## Task to complete
Go through the data and retrieve each line that includes the string "tauto".

## Information supplied

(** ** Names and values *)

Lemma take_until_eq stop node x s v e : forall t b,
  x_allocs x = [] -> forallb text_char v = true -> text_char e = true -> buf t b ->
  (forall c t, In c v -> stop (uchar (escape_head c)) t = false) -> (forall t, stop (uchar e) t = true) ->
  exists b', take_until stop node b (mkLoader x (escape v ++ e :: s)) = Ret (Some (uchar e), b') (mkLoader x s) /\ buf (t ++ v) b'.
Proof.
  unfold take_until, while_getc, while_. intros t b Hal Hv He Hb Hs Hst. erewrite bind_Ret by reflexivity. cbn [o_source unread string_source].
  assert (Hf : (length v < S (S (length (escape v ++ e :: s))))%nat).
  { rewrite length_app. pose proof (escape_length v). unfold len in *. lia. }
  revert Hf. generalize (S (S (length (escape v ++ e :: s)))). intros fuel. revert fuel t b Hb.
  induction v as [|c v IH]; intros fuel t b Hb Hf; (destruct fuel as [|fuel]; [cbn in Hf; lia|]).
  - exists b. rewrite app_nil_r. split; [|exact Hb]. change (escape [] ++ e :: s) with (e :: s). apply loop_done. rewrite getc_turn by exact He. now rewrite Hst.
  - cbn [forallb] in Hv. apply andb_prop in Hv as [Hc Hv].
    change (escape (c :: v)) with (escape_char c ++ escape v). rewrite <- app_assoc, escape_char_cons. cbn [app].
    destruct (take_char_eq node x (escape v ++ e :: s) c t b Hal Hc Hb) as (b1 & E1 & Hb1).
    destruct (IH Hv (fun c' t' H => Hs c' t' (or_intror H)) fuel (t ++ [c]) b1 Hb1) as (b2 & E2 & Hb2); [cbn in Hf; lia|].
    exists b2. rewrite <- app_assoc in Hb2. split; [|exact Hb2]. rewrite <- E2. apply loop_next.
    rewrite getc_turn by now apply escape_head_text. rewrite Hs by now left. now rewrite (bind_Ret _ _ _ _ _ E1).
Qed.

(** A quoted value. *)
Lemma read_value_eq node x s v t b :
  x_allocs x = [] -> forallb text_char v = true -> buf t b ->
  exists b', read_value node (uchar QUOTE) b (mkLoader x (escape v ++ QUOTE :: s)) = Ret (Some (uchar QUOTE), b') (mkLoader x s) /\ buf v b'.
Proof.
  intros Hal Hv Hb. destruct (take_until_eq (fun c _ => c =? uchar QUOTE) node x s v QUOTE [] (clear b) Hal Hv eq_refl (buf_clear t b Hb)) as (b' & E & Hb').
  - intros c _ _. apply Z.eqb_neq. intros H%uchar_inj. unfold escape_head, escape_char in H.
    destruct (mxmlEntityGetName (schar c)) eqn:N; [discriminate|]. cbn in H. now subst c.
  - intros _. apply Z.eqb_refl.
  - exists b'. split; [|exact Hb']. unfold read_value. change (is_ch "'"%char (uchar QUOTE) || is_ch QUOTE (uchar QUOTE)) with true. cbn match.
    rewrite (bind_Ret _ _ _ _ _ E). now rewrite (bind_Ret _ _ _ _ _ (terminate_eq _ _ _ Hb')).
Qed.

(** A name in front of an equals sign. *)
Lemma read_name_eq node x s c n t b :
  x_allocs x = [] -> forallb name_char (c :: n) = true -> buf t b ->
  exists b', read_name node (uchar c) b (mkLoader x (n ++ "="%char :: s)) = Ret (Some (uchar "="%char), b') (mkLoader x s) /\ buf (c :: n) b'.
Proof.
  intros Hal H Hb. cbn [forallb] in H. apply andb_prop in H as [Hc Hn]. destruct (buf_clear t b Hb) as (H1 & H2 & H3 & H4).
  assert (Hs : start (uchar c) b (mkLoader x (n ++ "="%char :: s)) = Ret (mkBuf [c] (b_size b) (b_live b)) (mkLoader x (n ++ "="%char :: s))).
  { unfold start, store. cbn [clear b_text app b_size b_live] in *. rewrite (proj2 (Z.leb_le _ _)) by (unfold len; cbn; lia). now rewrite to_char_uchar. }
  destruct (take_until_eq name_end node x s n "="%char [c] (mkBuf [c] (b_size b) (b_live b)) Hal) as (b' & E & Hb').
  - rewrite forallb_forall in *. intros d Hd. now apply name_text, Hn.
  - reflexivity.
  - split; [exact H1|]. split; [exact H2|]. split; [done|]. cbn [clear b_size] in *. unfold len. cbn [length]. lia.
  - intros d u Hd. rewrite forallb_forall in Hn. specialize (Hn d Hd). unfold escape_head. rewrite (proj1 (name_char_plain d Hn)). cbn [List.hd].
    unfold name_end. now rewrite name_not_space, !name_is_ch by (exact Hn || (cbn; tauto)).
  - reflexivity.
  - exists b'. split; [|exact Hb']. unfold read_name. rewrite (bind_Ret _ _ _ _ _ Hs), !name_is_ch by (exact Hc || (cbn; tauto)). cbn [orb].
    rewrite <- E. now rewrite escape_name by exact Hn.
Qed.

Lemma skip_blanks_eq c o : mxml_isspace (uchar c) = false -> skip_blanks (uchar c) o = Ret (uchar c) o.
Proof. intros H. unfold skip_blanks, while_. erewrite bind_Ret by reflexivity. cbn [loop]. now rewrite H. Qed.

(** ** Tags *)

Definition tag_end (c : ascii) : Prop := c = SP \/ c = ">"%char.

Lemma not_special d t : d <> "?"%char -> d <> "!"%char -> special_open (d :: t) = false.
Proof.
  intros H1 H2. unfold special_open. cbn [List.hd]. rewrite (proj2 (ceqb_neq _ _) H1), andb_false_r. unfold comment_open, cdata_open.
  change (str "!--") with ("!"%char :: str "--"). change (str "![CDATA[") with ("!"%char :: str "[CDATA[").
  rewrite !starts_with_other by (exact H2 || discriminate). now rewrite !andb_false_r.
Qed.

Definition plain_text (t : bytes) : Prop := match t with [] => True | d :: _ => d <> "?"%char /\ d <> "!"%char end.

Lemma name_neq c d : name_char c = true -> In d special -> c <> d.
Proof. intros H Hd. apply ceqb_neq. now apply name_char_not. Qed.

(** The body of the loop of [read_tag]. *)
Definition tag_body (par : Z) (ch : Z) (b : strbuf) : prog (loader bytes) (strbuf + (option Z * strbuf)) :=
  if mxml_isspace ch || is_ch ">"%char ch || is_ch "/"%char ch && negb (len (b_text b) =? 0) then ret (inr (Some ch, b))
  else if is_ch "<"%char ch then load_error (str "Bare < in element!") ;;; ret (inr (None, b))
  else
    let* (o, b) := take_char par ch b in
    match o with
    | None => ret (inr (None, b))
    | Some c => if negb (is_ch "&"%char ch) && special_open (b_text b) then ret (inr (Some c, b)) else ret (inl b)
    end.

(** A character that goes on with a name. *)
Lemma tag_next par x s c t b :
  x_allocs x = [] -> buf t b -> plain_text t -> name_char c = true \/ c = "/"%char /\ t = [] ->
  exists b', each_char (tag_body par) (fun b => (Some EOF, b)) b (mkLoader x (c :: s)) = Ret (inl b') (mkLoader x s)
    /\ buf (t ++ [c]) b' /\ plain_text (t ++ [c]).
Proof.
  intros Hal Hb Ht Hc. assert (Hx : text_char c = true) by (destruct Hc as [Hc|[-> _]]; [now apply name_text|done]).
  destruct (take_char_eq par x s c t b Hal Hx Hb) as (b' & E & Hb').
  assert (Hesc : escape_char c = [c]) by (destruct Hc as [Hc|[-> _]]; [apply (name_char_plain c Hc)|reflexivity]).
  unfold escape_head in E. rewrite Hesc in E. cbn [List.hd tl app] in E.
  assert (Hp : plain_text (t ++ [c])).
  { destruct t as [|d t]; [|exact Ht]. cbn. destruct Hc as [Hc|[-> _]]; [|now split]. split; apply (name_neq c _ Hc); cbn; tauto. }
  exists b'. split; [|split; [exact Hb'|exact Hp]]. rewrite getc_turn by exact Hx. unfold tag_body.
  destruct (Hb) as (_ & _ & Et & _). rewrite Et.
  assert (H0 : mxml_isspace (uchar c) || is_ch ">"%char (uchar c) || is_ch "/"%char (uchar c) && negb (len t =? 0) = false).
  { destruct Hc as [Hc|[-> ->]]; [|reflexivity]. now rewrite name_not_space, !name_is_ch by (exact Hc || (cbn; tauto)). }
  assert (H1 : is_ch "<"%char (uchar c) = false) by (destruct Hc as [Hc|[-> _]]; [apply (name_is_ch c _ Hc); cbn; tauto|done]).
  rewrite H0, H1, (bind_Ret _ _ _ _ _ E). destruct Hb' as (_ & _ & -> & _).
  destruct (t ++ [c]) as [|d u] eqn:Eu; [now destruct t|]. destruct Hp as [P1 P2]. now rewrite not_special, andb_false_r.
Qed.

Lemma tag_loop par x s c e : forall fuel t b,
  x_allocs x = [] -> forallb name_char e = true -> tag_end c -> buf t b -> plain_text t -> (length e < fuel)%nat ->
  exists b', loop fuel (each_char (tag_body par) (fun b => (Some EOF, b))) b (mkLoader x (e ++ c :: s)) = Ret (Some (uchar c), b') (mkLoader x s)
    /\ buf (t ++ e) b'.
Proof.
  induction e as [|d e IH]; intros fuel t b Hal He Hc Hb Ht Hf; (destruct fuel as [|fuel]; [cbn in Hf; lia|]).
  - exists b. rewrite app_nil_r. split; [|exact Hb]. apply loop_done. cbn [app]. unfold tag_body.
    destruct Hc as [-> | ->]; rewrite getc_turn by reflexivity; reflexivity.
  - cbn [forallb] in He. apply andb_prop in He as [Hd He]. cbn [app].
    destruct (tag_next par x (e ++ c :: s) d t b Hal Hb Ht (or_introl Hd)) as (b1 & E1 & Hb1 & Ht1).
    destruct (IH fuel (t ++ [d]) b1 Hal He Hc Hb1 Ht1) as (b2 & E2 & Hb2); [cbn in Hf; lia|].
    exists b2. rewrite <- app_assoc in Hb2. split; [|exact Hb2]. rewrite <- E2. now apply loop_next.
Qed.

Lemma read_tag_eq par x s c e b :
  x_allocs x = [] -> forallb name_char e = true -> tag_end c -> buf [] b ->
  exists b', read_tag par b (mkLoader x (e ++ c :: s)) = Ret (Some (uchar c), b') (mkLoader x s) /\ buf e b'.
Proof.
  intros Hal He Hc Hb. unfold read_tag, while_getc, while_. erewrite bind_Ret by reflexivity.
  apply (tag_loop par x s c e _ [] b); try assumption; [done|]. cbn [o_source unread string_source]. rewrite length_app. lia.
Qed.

## Your response
    unfold name_end. now rewrite name_not_space, !name_is_ch by (exact Hn || (cbn; tauto)).
  - exists b'. split; [|exact Hb']. unfold read_name. rewrite (bind_Ret _ _ _ _ _ Hs), !name_is_ch by (exact Hc || (cbn; tauto)). cbn [orb].
  { destruct t as [|d t]; [|exact Ht]. cbn. destruct Hc as [Hc|[-> _]]; [|now split]. split; apply (name_neq c _ Hc); cbn; tauto. }
  { destruct Hc as [Hc|[-> ->]]; [|reflexivity]. now rewrite name_not_space, !name_is_ch by (exact Hc || (cbn; tauto)). }
  assert (H1 : is_ch "<"%char (uchar c) = false) by (destruct Hc as [Hc|[-> _]]; [apply (name_is_ch c _ Hc); cbn; tauto|done]).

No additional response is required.